Scientific classification
- Domain: Eukaryota
- Kingdom: Animalia
- Phylum: Arthropoda
- Class: Insecta
- Order: Coleoptera
- Suborder: Polyphaga
- Infraorder: Cucujiformia
- Family: Cerambycidae
- Genus: Tragocephala
- Species: T. variegata
- Binomial name: Tragocephala variegata Bertoloni, 1849
- Synonyms: Tragocephala variegata m. bellamyi Téocchi, 1991; Tragocephala variegata m. pallida Breuning, 1970; Tragocephala venusta Thomson, 1857;

= Tragocephala variegata =

- Authority: Bertoloni, 1849
- Synonyms: Tragocephala variegata m. bellamyi Téocchi, 1991, Tragocephala variegata m. pallida Breuning, 1970, Tragocephala venusta Thomson, 1857

Species of beetle

Tragocephala variegata, the longhorn shoot borer, is a species of flat-faced longhorn beetles belonging to the family Cerambycidae.

==Varietas==
- Tragocephala variegata var. albida Aurivillius, 1923
- Tragocephala variegata var. chevrolatii White, 1856
- Tragocephala variegata var. kaslica Thomson, 1878
- Tragocephala variegata var. nigropunctata Harold, 1878
- Tragocephala variegata var. sulphurea Breuning, 1934
- Tragocephala variegata var. vittata (Fåhraeus, 1872)

==Description==
Tragocephala variegata can reach a body length of about 17–26 mm. These longhorn beetles have yellow elytra with irregular black markings. Pronotum is divided by a central longitudinal yellow stripe.

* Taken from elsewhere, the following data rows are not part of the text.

(** The operator's resolution of an unknown outcome moves exactly the
    attempt's estimate out of the unreconciled spend of its two buckets and
    the actual cost into their spend, closes the attempt, and refuses an
    unknown outcome word, a negative cost, an empty note, and an attempt that
    is not awaiting resolution, leaving the database as it was. *)
Theorem resolve_unknown_outcome i outcome actual note now db :
  (∃ c o, parse_outcome outcome = Some o ∧ (actual <? 0)%amt = false
     ∧ str_truthy (py_strip note) = true ∧ api_calls db !! i = Some c
     ∧ awaiting_resolution c = true
     ∧ resolve_unknown_provider_call i outcome actual note now db
       = (Ok (mark_resolved o actual note now c),
          match ac_reservation_usage_date c with
          | Some date =>
              apply_pair (resolve_in (ac_reservation_estimated_cost_usd c) actual)
                (call_key c date "") (call_key c date (ac_endpoint c)) db
          | None => db
          end <| api_calls ::= alter (mark_resolved o actual note now) i |>))
  ∨ (∃ e, resolve_unknown_provider_call i outcome actual note now db = (Raise e, db)
     ∧ (parse_outcome outcome = None ∨ (actual <? 0)%amt = true
        ∨ str_truthy (py_strip note) = false
        ∨ (∀ c, api_calls db !! i = Some c → awaiting_resolution c = false))).
Proof.
  destruct (resolve_unknown_provider_call i outcome actual note now db) as [[c'|e] db'] eqn:Hr.
  - left. apply resolve_ok in Hr as (c & o & ? & ? & ? & ? & ? & -> & ->). by eauto 10.
  - right. exists e. revert Hr. unfold resolve_unknown_provider_call.
    rewrite bind_get_or_raise. destruct (parse_outcome outcome); [|intros [= <- <-]; eauto].
    rewrite bind_raise_if. destruct (actual <? 0)%amt; [intros [= <- <-]; eauto|].
    rewrite bind_raise_if. destruct (str_truthy _); [|intros [= <- <-]; eauto]. cbn [negb].
    rewrite bind_get_or_raise. destruct (api_calls db !! i) as [c|].
    2: { intros [= <- <-]. split; [done|]. do 3 right. done. }
    rewrite bind_raise_if. destruct (awaiting_resolution c) eqn:Ha; cbn [negb].
    2: { intros [= <- <-]. split; [done|]. do 3 right. by intros ? [= <-]. }
    destruct (ac_reservation_usage_date c); [|done].
    by rewrite (bind_run _ _ _ _ _ (update_pair_run _ _ _ _ _)).
Qed.
Definition db0 : Db binary64 :=
  empty_db <| opportunities := {[1 := opp]} |>
    <| scan_runs := {[1 := scan]} |>
    <| full_opportunity_scores := {[1 := {| fs_scan_run_id := 1; fs_opportunity_id := 1;
         fs_payload := ∅; fs_created_at := 100 |}]} |>
    <| keyword_decisions := {[1 := {| ev_scan_run_id := Some 1 |}]} |>
    <| competitor_metrics := {[1 := {| ev_scan_run_id := Some 1 |}]} |>
    <| serp_snapshots := {[1 := {| snap_scan_run_id := Some 1;
         snap_opportunity_id := Some 1 |}]} |>
    <| provider_candidates := {[1 := {| pc_scan_run_id := Some 1; pc_opportunity_id := Some 1;
         pc_suitability_score := JInt 3; pc_business_status := JNull;
         pc_categories := JNull |}]} |>.

Definition approve : ReviewTransitionRequest := {|
  target_state := approved_for_property; decision := "approve"; decision_reason := "evidence";
  notes := ""; tags := []; owner_user_id := None; expected_review_version := Some 0 |}.

Definition human : ReviewActor := {| actor_id := "ann"; actor_role := reviewer |}.

Definition run := transition 1 approve human 200 db0.

(** The request is granted: the hypotheses of the approval hold. *)
Lemma granted : may_move db0 1 approve human 200 opp full_review.
Proof.
  split; [done|done|by intros v [= <-]|by vm_compute; set_solver|done|].
  intros _. eexists. split; by vm_compute.
Qed.

Lemma review_ran : run = (Ok (review_row 1 approve human 200 opp full_review),
                   moved_db 1 approve human 200 opp full_review db0).
Proof.
  destruct (transition_run 1 approve human 200 db0) as [(o & s & Hm & Hr)|(Hno & _)].
  - destruct Hm as [Ho Hs _ _ _ _].
    assert (opportunities db0 !! 1 = Some opp) as Hopp by done.
    assert (o = opp) as -> by congruence.
    assert (canonical (opp_status opp) = Some full_review) as Hst by done.
    assert (s = full_review) as -> by congruence. done.
  - destruct (Hno opp full_review granted).
Qed.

These beetles feed on Baobab (Adansonia digitata), Spanish Cedar (Cedrela odorata), Mango (Mangifera indica), Blackeyed Pea (Vigna unguiculata), Senegal Mahogany (Khaya senegalensis).

==Distribution==
This species can be found in Angola, Democratic Republic of the Congo, Equatorial Guinea, Ethiopia, Kenya, Malawi, Mozambique, Namibia, Somalia, South Africa, Sudan, Tanzania, Zambia and Zimbabwe, but there have been minor sightings in other Central African countries.